Data supplied:
Lemma step_End p i w : good p -> threads p !! i = Some End -> wsteps (thread_do i End w) p.
Proof. intros Hg Hi. moves p i (@End J) (@Dead J). Qed.

(** At the test of the semaphore a thread goes to sleep or takes it. *)
Lemma step_Test p i w : good p -> threads p !! i = Some Test -> wsteps (thread_do i Test w) p.
Proof.
  intros [[ds Hok] Haw] Hi. unfold wsteps, thread_do, mbind, C_bind, get, goes, upd.
  destruct (has_jobs (queue p) =? 1) eqn:Ev; cbn.
  - apply Z.eqb_eq in Ev. eexists; split; [reflexivity|]. split; cbn; [split|..]; try done.
    + exists ds. pose proof (pool_goes (set_queue (set_v 0 (queue p)) p) ds i Test Got Hi eq_refl eq_refl (pool_v p ds 0 (or_introl eq_refl) Hok)) as H.
      cbn in H. by rewrite !Z.sub_0_r, !Z.add_0_r, Z.sub_add in H.
    + cbn. intros Hk. destruct (Haw Hk) as [H0 H1 H2 H3]. split; cbn; [by apply Forall_insert| |done|done]. intros _. right. by eapply Exists_here.
    + unfold measure. cbn. rewrite (total_insert _ _ _ _ _ Hi), Ev. cbn. lia.
    + apply length_insert.
  - apply Z.eqb_neq in Ev. eexists; split; [reflexivity|]. split; cbn; [split|..]; try done.
    + exists ds. pose proof (pool_goes _ ds i Test Asleep Hi eq_refl eq_refl Hok) as H.
      cbn in H. by rewrite !Z.sub_0_r, !Z.add_0_r, Z.sub_add in H.
    + cbn. intros Hk. destruct (Haw Hk) as [H0 H1 H2 H3]. split; cbn; [by apply Forall_insert| |done|done].
      intros Hn. destruct (H1 Hn) as [?|HE]; [done|right]. by eapply Exists_insert.
    + unfold measure. cbn. rewrite (total_insert _ _ _ _ _ Hi). cbn. lia.
    + apply length_insert.
Qed.

(** The last thread at work wakes the caller of [thpool_wait]. *)
Lemma step_Down p i w : good p -> threads p !! i = Some Down -> wsteps (thread_do i Down w) p.
Proof.
  intros [[ds Hok] Haw] Hi. unfold wsteps, thread_do, mbind, C_bind, get, goes, upd. cbn.
  pose proof (pool_goes _ ds i Down Loop Hi eq_refl eq_refl Hok) as H. cbn in H.
  rewrite !Z.add_0_r, Z.sub_add in H.
  destruct (num_threads_working p - 1 =? 0) eqn:En; cbn; eexists; (split; [reflexivity|]); (split; cbn; [split|..]); try done.
  - exists ds. apply (pool_waits _ ds (match waits p with Sleeps => Tests | c => c end)) in H. exact H.
  - cbn. intros Hk. destruct (awake_goes p i Down Loop Hi (fun _ => id) id) as [H0 H1 H2 H3]; try done; [by apply Haw|].
    split; cbn in *; [done..|]. by destruct (waits p).
  - unfold measure. cbn. rewrite (total_insert _ _ _ _ _ Hi). cbn. destruct (waits p); lia.
  - apply length_insert.
  - exists ds. exact H.
  - cbn. intros Hk. destruct (awake_goes p i Down Loop Hi (fun _ => id) id) as [H0 H1 H2 H3]; try done; [by apply Haw|].
    split; cbn in *; [done..|]. apply Z.eqb_neq in En. intros _. by right.
  - unfold measure. cbn. rewrite (total_insert _ _ _ _ _ Hi). cbn. lia.
  - apply length_insert.
Qed.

Task directions:
Write out exactly the lines between the start of the entries and the line containing "pose proof (pool_goes _ ds i Down", including that line and the first one.

Solution:
Lemma step_End p i w : good p -> threads p !! i = Some End -> wsteps (thread_do i End w) p.
Proof. intros Hg Hi. moves p i (@End J) (@Dead J). Qed.

(** At the test of the semaphore a thread goes to sleep or takes it. *)
Lemma step_Test p i w : good p -> threads p !! i = Some Test -> wsteps (thread_do i Test w) p.
Proof.
  intros [[ds Hok] Haw] Hi. unfold wsteps, thread_do, mbind, C_bind, get, goes, upd.
  destruct (has_jobs (queue p) =? 1) eqn:Ev; cbn.
  - apply Z.eqb_eq in Ev. eexists; split; [reflexivity|]. split; cbn; [split|..]; try done.
    + exists ds. pose proof (pool_goes (set_queue (set_v 0 (queue p)) p) ds i Test Got Hi eq_refl eq_refl (pool_v p ds 0 (or_introl eq_refl) Hok)) as H.
      cbn in H. by rewrite !Z.sub_0_r, !Z.add_0_r, Z.sub_add in H.
    + cbn. intros Hk. destruct (Haw Hk) as [H0 H1 H2 H3]. split; cbn; [by apply Forall_insert| |done|done]. intros _. right. by eapply Exists_here.
    + unfold measure. cbn. rewrite (total_insert _ _ _ _ _ Hi), Ev. cbn. lia.
    + apply length_insert.
  - apply Z.eqb_neq in Ev. eexists; split; [reflexivity|]. split; cbn; [split|..]; try done.
    + exists ds. pose proof (pool_goes _ ds i Test Asleep Hi eq_refl eq_refl Hok) as H.
      cbn in H. by rewrite !Z.sub_0_r, !Z.add_0_r, Z.sub_add in H.
    + cbn. intros Hk. destruct (Haw Hk) as [H0 H1 H2 H3]. split; cbn; [by apply Forall_insert| |done|done].
      intros Hn. destruct (H1 Hn) as [?|HE]; [done|right]. by eapply Exists_insert.
    + unfold measure. cbn. rewrite (total_insert _ _ _ _ _ Hi). cbn. lia.
    + apply length_insert.
Qed.

(** The last thread at work wakes the caller of [thpool_wait]. *)
Lemma step_Down p i w : good p -> threads p !! i = Some Down -> wsteps (thread_do i Down w) p.
Proof.
  intros [[ds Hok] Haw] Hi. unfold wsteps, thread_do, mbind, C_bind, get, goes, upd. cbn.
  pose proof (pool_goes _ ds i Down Loop Hi eq_refl eq_refl Hok) as H. cbn in H.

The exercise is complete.